■ To do: Only one number is expected here, namely how many lines of the entries below hold the string "ltac".

START Source records

Lemma typeOf_done k : is_Some (aggsMeta !! k) → is_done (typeOf aggsMeta k).
Proof. intros [t Ht]. exists t. unfold typeOf. by rewrite Ht. Qed.
Lemma collectAll_done l dims : (∀ k a, (k, a) ∈ l → is_Some (aggsMeta !! k) ∧ ∀ dims, is_done (walk a k dims)) → is_done (collectAll l dims).
Proof.
  intros Hl. unfold collectDatapoints. destruct (proj2 (mapM_outcome_is_done (λ kv, _ ← typeOf aggsMeta kv.1; walk kv.2 kv.1 dims) l)) as [dps ->]; [|by eexists].
  intros [k a] Hin. destruct (Hl k a Hin) as [Hk Ha]. destruct (typeOf_done k Hk) as [t Ht]. cbn [fst snd]. rewrite Ht. apply Ha.
Qed.
Lemma collect_done a aggName dims : is_Some (aggsMeta !! aggName) → known a → is_done (walk a aggName dims).
Proof.
  revert aggName dims. induction a as [c v vs subs buckets others IHs IHb] using agg_ind'. intros aggName dims Hn Hk. inversion_clear Hk as [? ? ? ? ? ? Hs Hb].
  destruct (typeOf_done aggName Hn) as [t Ht]. rewrite collect_eq. destruct (isMetricAggregation _); [rewrite Ht; by eexists|].
  destruct (proj2 (mapM_outcome_is_done (inBucket aggName dims) (stringBuckets buckets))) as [bs ->].
  - intros [k b] Hin%stringBuckets_elem. unfold inBucket. destruct (isTerminalBucket _); [rewrite Ht; by eexists|]. apply collectAll_done. intros k' a' Ha.
    destruct (Hb _ _ k' a' Hin Ha) as [Hk' Hka]. split; [done|]. intros dims'. by apply (IHb _ _ k' a' Hin Ha).
  - destruct (collectAll_done subs dims) as [ss ->]; [|by eexists]. intros k' a' Ha. destruct (Hs k' a' Ha) as [Hk' Hka]. split; [done|].
    intros dims'. by apply (IHs k' a' Ha).
Qed.

(** An object in the response under a name that the request has no aggregation for
    ends the agent: the type of the unknown aggregation is read through a nil pointer,
    whatever the order in which the fields are visited. *)
Theorem unknown_aggregation_panics (c : option Z) (v vs : any) (subs : list (string * aggregationResponse))
    (buckets : list (any * bucketResponse)) (others : list (string * any)) (aggName k : string) (a : aggregationResponse) (dims : gmap string string) :
  is_Some c ∨ buckets ≠ [] → (k, a) ∈ subs → aggsMeta !! k = None →
  walk (Aggregation c v vs subs buckets others) aggName dims = Panics.
Proof.
  intros Hm Hin Hk. rewrite collect_eq. assert (Hmf : isMetricAggregation (Aggregation c v vs subs buckets others) = false).
  { destruct c, buckets; try done. destruct Hm as [[? ?]|]; done. }
  rewrite Hmf. assert (Hs : collectAll subs dims = Panics).
  { unfold collectDatapoints. rewrite (mapM_outcome_some_panics _ subs (k, a)); [done| |done|].
    - intros [k' a'] _. apply bind_never_fails; [apply typeOf_never_fails|]. intros _ _. apply collect_never_fails.
    - cbn [fst]. unfold typeOf. by rewrite Hk. }
  rewrite Hs. pose proof (mapM_outcome_never_fails (inBucket aggName dims) (stringBuckets buckets)) as Hf.
  assert (Hb : never_fails (mapM_outcome (inBucket aggName dims) (stringBuckets buckets))).
  { apply Hf. intros kb _. apply inBucket_never_fails. intros. apply collect_never_fails. }
  destruct (mapM_outcome (inBucket aggName dims) (stringBuckets buckets)) as [bs|e|]; [done|by destruct (Hb e)|done].
Qed.
End walk.

(** ** Which data points a response has *)

Section points.
Context `{MapRange} (formatFloat : float64 → string) (aggsMeta : gmap string string).

(** A data point of an aggregation with its name and the dimensions gathered so far: of
    the aggregation itself when it is a metric, of a bucket without aggregations, or of
    an aggregation below, a bucket's key being the dimension named after the bucket's
    aggregation. *)
Inductive yields : string → gmap string string → aggregationResponse → sfxDatapoint → Prop :=
| yields_metric name dims a t dp :
    isMetricAggregation a = true → aggsMeta !! name = Some t → dp ∈ metricPoints formatFloat name t dims a → yields name dims a dp
| yields_count name dims c v vs subs buckets others t key n :
    aggsMeta !! name = Some t → (AString key, (Some n, [])) ∈ buckets →
    yields name dims (Aggregation c v vs subs buckets others)
      (mkDatapoint (name +:+ ".doc_count") Gauge (IntValue n) (<["bucket_aggregation_type" := t]> (<[name := key]> dims)))
| yields_bucket name dims c v vs subs buckets others key b k a dp :
    (AString key, b) ∈ buckets → (k, a) ∈ b.2 → yields k (<[name := key]> dims) a dp →
    yields name dims (Aggregation c v vs subs buckets others) dp
| yields_sub name dims c v vs subs buckets others k a dp :
    is_Some c ∨ buckets ≠ [] → (k, a) ∈ subs → yields k dims a dp → yields name dims (Aggregation c v vs subs buckets others) dp.

(** All keys of buckets are strings. *)
Inductive string_keys : aggregationResponse → Prop :=
| string_keys_aggregation c v vs subs buckets others :
    (∀ k a, (k, a) ∈ subs → string_keys a) →
    (∀ key b, (key, b) ∈ buckets → (∃ s, key = AString s) ∧ ∀ k a, (k, a) ∈ b.2 → string_keys a) →
    string_keys (Aggregation c v vs subs buckets others).

Lemma stringBuckets_all (l : list (any * bucketResponse)) k b :
  (∀ key b, (key, b) ∈ l → ∃ s, key = AString s) → (AString k, b) ∈ l → (k, b) ∈ stringBuckets l.
Proof.
  intros Hall. induction l as [|[x b'] l IH]; [by intros ?%not_elem_of_nil|]. destruct (Hall x b') as [s ->]; [by left|]. cbn.
  intros [[= -> ->]|Hin]%elem_of_cons; [by left|]. right. apply IH; [|done]. intros key b'' Hin'. apply (Hall key b''). by right.
Qed.

Lemma elem_of_mapM_concat {A} (f : A → outcome (list sfxDatapoint)) l dps dp : mapM_outcome f l = Done dps →
  (dp ∈ concat dps ↔ ∃ x ps, x ∈ l ∧ f x = Done ps ∧ dp ∈ ps).
Proof.
  intros Hm%mapM_outcome_done. induction Hm as [|x ps l dps Hx _ IH]; cbn [concat].
  - split; [by intros ?%not_elem_of_nil | by intros (? & ? & ?%not_elem_of_nil & _)].
  - rewrite elem_of_app, IH. split.
    + intros [Hin|(y & ps' & Hy & Hps & Hin)]; [by exists x, ps; split; [left|] | exists y, ps'; by split; [right|]].
    + intros (y & ps' & [->|Hy]%elem_of_cons & Hps & Hin); [left; congruence | right; eauto].
Qed.

Lemma collectAll_points l dims ss dp : collectDatapoints formatFloat aggsMeta l dims = Done ss →
  (∀ k a ps, (k, a) ∈ l → recursivelyCollectDatapoints formatFloat aggsMeta a k dims = Done ps → (dp ∈ ps ↔ yields k dims a dp)) →
  (dp ∈ ss ↔ ∃ k a, (k, a) ∈ l ∧ yields k dims a dp).
Proof.
  unfold collectDatapoints. intros (dps & Hm & [= <-])%bind_done Hl. rewrite (elem_of_mapM_concat _ l dps dp Hm). split.
  - intros ([k a] & ps & Hin & (t & _ & Hc)%bind_done & Hdp). cbn [fst snd] in Hc. exists k, a. split; [done|]. by apply (Hl k a ps Hin Hc).
  - intros (k & a & Hin & Hy). destruct (proj1 (mapM_outcome_is_done _ l) ltac:(by eexists) (k, a) Hin) as [ps Hps]. exists (k, a), ps. split_and!; [done..|].
    apply bind_done in Hps as (t & _ & Hc). by apply (Hl k a ps Hin Hc).
Qed.

Lemma count_point name b t dims dp : isTerminalBucket b = true →
  (dp ∈ collectDocCountFromTerminalBucket b name t dims ↔
   ∃ n, b = (Some n, []) ∧ dp = mkDatapoint (name +:+ ".doc_count") Gauge (IntValue n) (<["bucket_aggregation_type" := t]> dims)).
Proof.
  destruct b as [[n|] [|? ?]]; try done. intros _. unfold collectDocCountFromTerminalBucket. cbn. rewrite list_elem_of_singleton. split; [by exists n | by intros (? & [= <-] & ?)].
Qed.

Lemma inBucket_points name dims key b ps dp : inBucket formatFloat aggsMeta name dims (key, b) = Done ps →
  (∀ k a ps, (k, a) ∈ b.2 → recursivelyCollectDatapoints formatFloat aggsMeta a k (<[name := key]> dims) = Done ps →
     (dp ∈ ps ↔ yields k (<[name := key]> dims) a dp)) →
  (dp ∈ ps ↔
     (∃ t n, aggsMeta !! name = Some t ∧ b = (Some n, []) ∧
        dp = mkDatapoint (name +:+ ".doc_count") Gauge (IntValue n) (<["bucket_aggregation_type" := t]> (<[name := key]> dims))) ∨
     ∃ k a, (k, a) ∈ b.2 ∧ yields k (<[name := key]> dims) a dp).
Proof.
  unfold inBucket. cbn [fst snd]. destruct (isTerminalBucket b) eqn:Hterm.
  - intros (t & Ht & [= <-])%bind_done _. rewrite count_point by done. assert (Hm : aggsMeta !! name = Some t) by (unfold typeOf in Ht; destruct (aggsMeta !! name); by simplify_eq). split.
    + intros (n & Hb & Hdp). left. by exists t, n.
    + intros [(t' & n & Ht' & Hb & Hdp)|(k & a & Hin & _)]; [exists n; split; [done|]; congruence|].
      destruct b as [[?|] [|? ?]]; try done. by apply not_elem_of_nil in Hin.
  - intros Hc Hb. rewrite (collectAll_points _ _ _ dp Hc Hb). split; [by right|]. intros [(t & n & _ & -> & _)|?]; done.
Qed.

Lemma nonmetric c v vs subs (buckets : list (any * bucketResponse)) others :
  isMetricAggregation (Aggregation c v vs subs buckets others) = false ↔ is_Some c ∨ buckets ≠ [].
Proof. destruct c, buckets; cbn; split; try done; try (by intros; left); try (by intros; right). by intros [[? ?]|]. Qed.

(** When the keys of all buckets are strings and the walk returns, the data points are
    exactly those of the metric aggregations and of the buckets without aggregations, each
    with the keys of the buckets on the way to it as dimensions named after their
    aggregations. *)
Theorem collected_points (a : aggregationResponse) (name : string) (dims : gmap string string) (ps : list sfxDatapoint) (dp : sfxDatapoint) :
  string_keys a → recursivelyCollectDatapoints formatFloat aggsMeta a name dims = Done ps → (dp ∈ ps ↔ yields name dims a dp).
Proof.
  revert name dims ps. induction a as [c v vs subs buckets others IHs IHb] using agg_ind'. intros name dims ps Hsk. inversion_clear Hsk as [? ? ? ? ? ? Hs Hb].
  rewrite collect_eq. destruct (isMetricAggregation _) eqn:Hm.
  { intros (t & Ht & [= <-])%bind_done. assert (Hmt : aggsMeta !! name = Some t) by (unfold typeOf in Ht; destruct (aggsMeta !! name); by simplify_eq). split.
    - intros Hin. by apply (yields_metric name dims _ t).
    - destruct c, buckets; try done. intros Hy. inversion Hy as [? ? ? t' ? ? Ht' Hdp| | |? ? ? ? ? ? ? ? ? ? ? Hnm]; subst.
      + rewrite Hmt in Ht'. by injection Ht' as <-.
      + by match goal with Hin : _ ∈ [] |- _ => apply not_elem_of_nil in Hin end.
      + by match goal with Hin : _ ∈ [] |- _ => apply not_elem_of_nil in Hin end.
      + by destruct Hnm as [[? ?]|]. }
  intros (bs & Hbs & (ss & Hss & [= <-])%bind_done)%bind_done. pose proof (proj1 (nonmetric _ _ _ _ _ _) Hm) as Hnm. rewrite elem_of_app, (elem_of_mapM_concat _ _ bs dp Hbs).
  rewrite (collectAll_points subs dims ss dp Hss) by (intros k a ps Hin; apply (IHs k a Hin k dims); by apply (Hs k a)). split.
  - intros [([key b] & ps & Hin & Hps & Hdp)|(k & a & Hin & Hy)]; [|by apply (yields_sub _ _ _ _ _ _ _ _ k a)].
    pose proof (stringBuckets_elem _ _ _ Hin) as Hin'. rewrite (inBucket_points _ _ _ _ _ dp Hps) in Hdp by (intros k a ps' Ha; apply (IHb _ _ k a Hin' Ha); by apply (proj2 (Hb _ _ Hin') k)).
    destruct Hdp as [(t & n & Ht & -> & ->)|(k & a & Ha & Hy)]; [by apply yields_count | by apply (yields_bucket _ _ _ _ _ _ _ _ key b k a)].
  - assert (Hkeys : ∀ key b, (key, b) ∈ buckets → ∃ s, key = AString s) by (intros key b Hin; by apply (proj1 (Hb key b Hin))).
    assert (Hback : ∀ key b, (AString key, b) ∈ buckets →
      ((∃ t n, aggsMeta !! name = Some t ∧ b = (Some n, []) ∧
          dp = mkDatapoint (name +:+ ".doc_count") Gauge (IntValue n) (<["bucket_aggregation_type" := t]> (<[name := key]> dims))) ∨
       ∃ k a, (k, a) ∈ b.2 ∧ yields k (<[name := key]> dims) a dp) → ∃ x ps, x ∈ stringBuckets buckets ∧ inBucket formatFloat aggsMeta name dims x = Done ps ∧ dp ∈ ps).
    { intros key b Hin Hor. pose proof (stringBuckets_all _ key b Hkeys Hin) as Hin'.
      destruct (proj1 (mapM_outcome_is_done _ (stringBuckets buckets)) ltac:(by eexists) (key, b) Hin') as [ps Hps]. exists (key, b), ps. split_and!; [done..|].
      apply (inBucket_points _ _ _ _ _ dp Hps); [|done]. intros k a ps' Ha. apply (IHb _ _ k a Hin Ha). by apply (proj2 (Hb _ _ Hin) k). }
    inversion 1 as [? ? ? t ? Hm'| | |]; subst; [congruence|left..|right]; eauto 10.
Qed.
End points.

(** ** Requests and their responses *)

Definition subsOf (i : aggregationInfo) : list (string * aggregationInfo) := let '(AggregationInfo _ subs) := i in subs.

(** A name of an aggregation of the request, at any depth. *)
Inductive requested : list (string * aggregationInfo) → string → Prop :=
| requested_here l k i : (k, i) ∈ l → requested l k
| requested_below l k i k' : (k, i) ∈ l → requested (subsOf i) k' → requested l k'.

END Source records

■ Result of this exercise: 2